Items from a data source
****
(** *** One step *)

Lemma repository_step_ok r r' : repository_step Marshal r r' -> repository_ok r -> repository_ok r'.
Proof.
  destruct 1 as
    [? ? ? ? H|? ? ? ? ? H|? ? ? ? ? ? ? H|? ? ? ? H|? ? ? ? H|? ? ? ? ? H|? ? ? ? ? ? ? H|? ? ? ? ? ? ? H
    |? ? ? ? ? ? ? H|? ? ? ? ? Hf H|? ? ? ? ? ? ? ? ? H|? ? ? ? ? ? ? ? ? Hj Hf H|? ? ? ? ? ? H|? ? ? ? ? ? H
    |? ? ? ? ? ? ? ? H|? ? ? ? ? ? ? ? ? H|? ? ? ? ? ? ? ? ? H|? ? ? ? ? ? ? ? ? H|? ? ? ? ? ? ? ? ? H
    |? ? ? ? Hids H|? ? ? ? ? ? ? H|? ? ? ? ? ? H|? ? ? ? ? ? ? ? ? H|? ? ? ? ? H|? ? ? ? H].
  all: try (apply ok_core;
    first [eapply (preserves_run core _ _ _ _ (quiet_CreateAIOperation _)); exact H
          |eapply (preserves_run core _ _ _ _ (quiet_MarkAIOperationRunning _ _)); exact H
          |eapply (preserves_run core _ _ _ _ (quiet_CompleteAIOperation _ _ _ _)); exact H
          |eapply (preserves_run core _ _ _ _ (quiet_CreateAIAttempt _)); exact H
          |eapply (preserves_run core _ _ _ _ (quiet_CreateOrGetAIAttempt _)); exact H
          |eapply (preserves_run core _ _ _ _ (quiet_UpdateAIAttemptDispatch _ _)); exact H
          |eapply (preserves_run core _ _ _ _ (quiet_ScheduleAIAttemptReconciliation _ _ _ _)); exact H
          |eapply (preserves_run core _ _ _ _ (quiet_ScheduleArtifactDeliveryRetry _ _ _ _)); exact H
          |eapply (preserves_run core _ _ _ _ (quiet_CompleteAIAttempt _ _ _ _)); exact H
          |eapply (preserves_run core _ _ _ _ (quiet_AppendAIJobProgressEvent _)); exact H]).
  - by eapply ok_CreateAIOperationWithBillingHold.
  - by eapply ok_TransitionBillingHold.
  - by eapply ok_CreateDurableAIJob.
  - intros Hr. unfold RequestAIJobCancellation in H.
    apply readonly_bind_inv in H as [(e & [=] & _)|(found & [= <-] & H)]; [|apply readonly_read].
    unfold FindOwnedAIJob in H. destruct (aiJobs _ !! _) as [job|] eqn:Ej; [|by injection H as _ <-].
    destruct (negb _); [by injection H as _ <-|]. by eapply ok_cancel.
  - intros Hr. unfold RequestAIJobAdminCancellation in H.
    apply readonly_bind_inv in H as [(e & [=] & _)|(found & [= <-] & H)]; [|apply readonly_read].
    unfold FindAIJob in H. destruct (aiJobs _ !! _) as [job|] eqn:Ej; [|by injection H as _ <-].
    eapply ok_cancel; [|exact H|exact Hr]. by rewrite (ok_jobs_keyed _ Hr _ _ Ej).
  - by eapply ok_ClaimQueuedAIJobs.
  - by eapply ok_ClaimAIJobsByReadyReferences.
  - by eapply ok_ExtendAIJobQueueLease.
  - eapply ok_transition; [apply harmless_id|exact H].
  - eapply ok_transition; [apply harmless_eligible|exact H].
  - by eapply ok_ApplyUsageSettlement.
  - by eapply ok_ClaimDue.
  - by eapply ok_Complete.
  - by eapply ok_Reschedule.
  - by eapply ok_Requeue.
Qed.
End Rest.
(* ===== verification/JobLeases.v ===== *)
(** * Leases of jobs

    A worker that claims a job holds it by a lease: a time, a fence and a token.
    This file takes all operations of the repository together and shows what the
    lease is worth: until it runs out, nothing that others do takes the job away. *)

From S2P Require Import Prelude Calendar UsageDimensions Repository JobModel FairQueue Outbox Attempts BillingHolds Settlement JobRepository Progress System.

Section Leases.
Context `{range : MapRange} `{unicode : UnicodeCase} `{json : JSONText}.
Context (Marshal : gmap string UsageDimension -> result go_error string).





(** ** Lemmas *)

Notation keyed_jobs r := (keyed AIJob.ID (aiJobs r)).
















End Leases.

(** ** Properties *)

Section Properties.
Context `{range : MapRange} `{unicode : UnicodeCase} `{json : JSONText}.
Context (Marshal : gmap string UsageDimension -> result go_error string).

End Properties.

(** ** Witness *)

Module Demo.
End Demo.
****
Assignment:
Give back, word for word, the lines from the one with "End Leases." through the last line of the entries, both included, and no other line.

Response:
End Leases.

(** ** Properties *)

Section Properties.
Context `{range : MapRange} `{unicode : UnicodeCase} `{json : JSONText}.
Context (Marshal : gmap string UsageDimension -> result go_error string).

End Properties.

(** ** Witness *)

Module Demo.
End Demo.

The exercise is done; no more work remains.